== Segment start ==

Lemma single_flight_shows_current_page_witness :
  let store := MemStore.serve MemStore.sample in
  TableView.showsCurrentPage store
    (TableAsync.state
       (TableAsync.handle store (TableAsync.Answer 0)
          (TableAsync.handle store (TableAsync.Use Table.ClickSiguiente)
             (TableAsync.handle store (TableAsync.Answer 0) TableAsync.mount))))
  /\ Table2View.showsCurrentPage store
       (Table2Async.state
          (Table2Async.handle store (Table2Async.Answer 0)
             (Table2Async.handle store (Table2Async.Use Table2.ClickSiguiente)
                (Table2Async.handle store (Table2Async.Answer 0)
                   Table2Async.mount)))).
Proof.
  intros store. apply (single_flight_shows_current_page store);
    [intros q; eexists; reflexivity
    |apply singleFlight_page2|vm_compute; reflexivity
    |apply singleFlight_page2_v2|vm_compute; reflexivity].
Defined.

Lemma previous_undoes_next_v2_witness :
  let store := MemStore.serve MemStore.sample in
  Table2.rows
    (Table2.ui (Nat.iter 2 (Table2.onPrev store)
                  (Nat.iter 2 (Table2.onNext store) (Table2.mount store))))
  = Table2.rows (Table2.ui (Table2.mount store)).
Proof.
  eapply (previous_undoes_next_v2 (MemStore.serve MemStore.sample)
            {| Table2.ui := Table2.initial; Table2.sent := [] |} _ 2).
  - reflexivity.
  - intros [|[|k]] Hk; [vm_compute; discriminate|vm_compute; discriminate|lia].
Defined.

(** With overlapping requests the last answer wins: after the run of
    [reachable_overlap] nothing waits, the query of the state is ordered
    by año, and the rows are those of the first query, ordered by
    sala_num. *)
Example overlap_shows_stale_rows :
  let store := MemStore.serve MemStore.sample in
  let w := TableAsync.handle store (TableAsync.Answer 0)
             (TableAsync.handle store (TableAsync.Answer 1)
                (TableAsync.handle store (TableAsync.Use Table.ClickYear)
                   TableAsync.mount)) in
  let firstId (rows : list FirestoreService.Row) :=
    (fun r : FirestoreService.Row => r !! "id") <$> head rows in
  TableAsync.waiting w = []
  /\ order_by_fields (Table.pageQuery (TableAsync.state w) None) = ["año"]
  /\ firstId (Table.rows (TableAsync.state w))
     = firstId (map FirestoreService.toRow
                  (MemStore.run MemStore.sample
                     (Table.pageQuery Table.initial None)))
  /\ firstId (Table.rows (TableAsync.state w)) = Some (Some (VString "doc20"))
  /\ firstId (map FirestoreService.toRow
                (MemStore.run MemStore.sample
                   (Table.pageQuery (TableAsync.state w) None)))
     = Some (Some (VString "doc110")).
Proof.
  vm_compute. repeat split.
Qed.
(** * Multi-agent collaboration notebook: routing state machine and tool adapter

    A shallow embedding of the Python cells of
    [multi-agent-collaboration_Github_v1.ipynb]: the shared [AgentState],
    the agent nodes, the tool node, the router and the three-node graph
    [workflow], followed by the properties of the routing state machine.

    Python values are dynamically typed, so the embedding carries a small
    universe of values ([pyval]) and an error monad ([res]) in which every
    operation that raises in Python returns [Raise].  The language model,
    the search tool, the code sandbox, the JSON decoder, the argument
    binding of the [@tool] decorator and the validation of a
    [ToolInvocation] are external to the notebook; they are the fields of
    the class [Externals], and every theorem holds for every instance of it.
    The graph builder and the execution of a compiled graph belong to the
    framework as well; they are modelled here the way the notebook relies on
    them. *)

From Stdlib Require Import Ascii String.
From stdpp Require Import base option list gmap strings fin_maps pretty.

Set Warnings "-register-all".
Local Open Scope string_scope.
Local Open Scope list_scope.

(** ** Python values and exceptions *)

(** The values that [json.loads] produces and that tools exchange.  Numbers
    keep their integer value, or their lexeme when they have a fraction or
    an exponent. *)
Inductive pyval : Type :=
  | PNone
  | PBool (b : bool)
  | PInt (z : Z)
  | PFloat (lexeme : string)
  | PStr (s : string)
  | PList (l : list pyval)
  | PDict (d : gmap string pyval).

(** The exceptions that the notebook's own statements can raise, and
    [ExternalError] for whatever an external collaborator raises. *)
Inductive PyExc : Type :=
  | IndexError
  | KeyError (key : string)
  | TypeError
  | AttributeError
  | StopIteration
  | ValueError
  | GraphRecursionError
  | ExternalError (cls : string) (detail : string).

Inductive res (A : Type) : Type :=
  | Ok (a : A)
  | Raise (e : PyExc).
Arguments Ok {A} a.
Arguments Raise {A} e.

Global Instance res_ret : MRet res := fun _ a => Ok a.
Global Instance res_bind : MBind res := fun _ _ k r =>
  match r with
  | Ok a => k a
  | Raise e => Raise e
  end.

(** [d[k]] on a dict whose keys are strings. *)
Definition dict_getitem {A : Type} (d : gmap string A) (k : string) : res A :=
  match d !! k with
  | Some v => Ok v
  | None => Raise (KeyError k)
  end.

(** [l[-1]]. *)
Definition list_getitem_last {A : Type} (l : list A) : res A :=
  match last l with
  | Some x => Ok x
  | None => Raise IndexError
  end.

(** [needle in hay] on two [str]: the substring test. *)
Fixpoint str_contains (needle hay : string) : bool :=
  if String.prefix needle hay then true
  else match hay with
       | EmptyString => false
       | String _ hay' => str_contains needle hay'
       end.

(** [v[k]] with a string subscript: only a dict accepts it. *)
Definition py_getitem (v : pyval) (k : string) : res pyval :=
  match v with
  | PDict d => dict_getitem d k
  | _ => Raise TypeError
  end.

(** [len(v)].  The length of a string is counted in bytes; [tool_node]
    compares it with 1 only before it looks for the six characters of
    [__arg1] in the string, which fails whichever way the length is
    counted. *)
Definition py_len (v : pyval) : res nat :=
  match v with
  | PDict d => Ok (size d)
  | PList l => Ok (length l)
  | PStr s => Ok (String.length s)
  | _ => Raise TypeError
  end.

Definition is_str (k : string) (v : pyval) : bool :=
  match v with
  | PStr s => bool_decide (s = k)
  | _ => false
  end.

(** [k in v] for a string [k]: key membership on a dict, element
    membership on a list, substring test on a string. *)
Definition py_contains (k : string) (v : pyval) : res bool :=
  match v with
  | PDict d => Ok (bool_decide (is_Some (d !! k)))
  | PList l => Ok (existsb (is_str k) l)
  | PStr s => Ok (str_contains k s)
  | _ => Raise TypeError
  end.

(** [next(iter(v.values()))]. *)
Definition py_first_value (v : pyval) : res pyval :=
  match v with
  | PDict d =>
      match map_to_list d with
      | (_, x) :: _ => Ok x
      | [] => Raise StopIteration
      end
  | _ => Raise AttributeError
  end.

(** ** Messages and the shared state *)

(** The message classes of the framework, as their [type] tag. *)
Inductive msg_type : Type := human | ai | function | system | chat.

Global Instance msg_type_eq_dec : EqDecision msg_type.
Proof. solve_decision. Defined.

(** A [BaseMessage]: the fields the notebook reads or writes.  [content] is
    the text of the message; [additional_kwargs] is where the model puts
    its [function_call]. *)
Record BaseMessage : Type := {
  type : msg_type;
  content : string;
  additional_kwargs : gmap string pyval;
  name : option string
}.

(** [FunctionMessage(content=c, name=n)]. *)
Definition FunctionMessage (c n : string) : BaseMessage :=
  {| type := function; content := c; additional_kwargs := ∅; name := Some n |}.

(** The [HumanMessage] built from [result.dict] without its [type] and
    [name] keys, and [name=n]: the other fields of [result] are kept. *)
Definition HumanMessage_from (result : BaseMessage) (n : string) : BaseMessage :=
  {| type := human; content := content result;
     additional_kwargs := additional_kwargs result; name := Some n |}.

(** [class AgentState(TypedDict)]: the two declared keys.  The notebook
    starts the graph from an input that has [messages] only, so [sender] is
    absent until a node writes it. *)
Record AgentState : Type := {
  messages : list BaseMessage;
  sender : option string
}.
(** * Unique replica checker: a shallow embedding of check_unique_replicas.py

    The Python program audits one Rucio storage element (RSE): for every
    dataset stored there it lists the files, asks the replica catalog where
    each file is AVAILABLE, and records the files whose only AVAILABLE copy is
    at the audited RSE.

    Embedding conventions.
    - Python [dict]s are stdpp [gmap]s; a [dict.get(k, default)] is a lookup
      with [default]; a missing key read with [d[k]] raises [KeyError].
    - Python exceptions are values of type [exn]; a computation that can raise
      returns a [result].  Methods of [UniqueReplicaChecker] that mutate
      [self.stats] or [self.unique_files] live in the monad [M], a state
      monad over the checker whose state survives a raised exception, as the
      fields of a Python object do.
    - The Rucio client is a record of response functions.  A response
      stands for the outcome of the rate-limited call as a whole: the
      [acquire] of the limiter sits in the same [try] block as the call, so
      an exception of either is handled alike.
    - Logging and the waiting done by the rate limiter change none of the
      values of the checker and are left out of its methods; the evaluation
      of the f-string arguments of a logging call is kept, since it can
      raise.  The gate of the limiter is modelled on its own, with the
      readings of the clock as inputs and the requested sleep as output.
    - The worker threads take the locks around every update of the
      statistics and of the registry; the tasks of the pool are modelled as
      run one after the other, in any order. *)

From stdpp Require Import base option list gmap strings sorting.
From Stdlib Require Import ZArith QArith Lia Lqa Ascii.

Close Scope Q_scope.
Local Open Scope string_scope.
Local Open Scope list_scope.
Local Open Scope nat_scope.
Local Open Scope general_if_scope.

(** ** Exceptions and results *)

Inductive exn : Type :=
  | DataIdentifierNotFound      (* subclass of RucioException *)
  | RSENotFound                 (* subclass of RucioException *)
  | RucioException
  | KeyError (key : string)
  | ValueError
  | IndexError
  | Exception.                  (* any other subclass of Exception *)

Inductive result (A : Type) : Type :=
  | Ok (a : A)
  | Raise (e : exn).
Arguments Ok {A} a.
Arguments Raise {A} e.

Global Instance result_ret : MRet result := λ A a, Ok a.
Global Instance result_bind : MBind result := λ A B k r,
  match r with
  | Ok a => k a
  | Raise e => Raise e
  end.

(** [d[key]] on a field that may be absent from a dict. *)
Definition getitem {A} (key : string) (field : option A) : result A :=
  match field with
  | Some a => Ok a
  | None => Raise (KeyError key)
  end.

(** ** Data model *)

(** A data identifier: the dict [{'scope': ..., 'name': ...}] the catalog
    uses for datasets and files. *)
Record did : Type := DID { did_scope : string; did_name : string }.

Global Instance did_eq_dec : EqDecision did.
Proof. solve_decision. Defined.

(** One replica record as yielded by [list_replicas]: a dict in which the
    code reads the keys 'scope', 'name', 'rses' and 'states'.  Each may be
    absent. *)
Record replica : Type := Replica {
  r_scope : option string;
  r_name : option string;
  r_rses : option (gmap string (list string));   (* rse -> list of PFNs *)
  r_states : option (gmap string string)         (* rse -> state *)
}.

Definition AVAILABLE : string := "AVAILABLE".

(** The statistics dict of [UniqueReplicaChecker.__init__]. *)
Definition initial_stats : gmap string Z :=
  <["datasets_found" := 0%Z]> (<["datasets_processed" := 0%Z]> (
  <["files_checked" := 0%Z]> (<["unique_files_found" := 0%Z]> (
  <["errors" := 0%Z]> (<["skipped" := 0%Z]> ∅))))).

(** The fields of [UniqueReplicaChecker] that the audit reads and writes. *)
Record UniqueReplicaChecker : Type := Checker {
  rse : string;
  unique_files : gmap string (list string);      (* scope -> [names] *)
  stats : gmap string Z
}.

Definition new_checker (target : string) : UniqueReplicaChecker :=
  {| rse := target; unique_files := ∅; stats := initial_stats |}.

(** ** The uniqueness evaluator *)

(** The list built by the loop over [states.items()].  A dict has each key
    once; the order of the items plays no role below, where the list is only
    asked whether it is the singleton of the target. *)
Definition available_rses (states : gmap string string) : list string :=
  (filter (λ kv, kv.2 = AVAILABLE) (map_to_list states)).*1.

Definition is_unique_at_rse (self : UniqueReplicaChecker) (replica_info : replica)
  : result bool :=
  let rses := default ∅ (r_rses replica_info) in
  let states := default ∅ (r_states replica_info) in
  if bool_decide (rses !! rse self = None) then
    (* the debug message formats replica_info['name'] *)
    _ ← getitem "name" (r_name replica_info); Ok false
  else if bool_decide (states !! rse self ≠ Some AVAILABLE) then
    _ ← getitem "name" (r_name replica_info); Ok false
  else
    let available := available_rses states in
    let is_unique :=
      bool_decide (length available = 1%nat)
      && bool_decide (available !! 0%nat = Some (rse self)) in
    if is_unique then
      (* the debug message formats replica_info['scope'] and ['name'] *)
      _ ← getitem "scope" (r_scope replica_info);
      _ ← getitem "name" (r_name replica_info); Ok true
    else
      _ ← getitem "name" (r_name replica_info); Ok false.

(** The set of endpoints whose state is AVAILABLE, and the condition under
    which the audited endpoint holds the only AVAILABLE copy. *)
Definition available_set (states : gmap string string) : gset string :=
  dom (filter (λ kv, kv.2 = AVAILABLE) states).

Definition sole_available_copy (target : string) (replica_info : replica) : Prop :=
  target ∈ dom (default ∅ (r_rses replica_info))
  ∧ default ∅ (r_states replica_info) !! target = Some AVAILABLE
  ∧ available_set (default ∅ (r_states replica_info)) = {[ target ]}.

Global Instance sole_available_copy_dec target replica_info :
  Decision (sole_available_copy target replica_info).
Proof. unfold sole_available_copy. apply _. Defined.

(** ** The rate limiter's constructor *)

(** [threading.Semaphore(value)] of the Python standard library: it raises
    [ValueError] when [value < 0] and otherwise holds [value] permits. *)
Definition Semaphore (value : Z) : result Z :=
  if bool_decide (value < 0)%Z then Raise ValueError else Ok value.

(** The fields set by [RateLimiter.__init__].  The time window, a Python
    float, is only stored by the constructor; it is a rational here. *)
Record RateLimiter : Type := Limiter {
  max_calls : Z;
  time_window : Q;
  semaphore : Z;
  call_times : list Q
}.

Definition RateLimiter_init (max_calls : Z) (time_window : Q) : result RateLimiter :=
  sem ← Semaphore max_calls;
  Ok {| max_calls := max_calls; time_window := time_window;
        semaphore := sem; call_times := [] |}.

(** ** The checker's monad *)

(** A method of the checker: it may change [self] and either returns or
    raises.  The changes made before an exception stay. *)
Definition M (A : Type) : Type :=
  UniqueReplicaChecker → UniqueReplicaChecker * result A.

== Segment end ==

Work request: All that is needed is the exact run of lines above from the line containing "Table2Async.mount))))." through the line containing "(Table2.ui (Table2.mount store)).", both of them included.

Expected output:
                   Table2Async.mount)))).
Proof.
  intros store. apply (single_flight_shows_current_page store);
    [intros q; eexists; reflexivity
    |apply singleFlight_page2|vm_compute; reflexivity
    |apply singleFlight_page2_v2|vm_compute; reflexivity].
Defined.

Lemma previous_undoes_next_v2_witness :
  let store := MemStore.serve MemStore.sample in
  Table2.rows
    (Table2.ui (Nat.iter 2 (Table2.onPrev store)
                  (Nat.iter 2 (Table2.onNext store) (Table2.mount store))))
  = Table2.rows (Table2.ui (Table2.mount store)).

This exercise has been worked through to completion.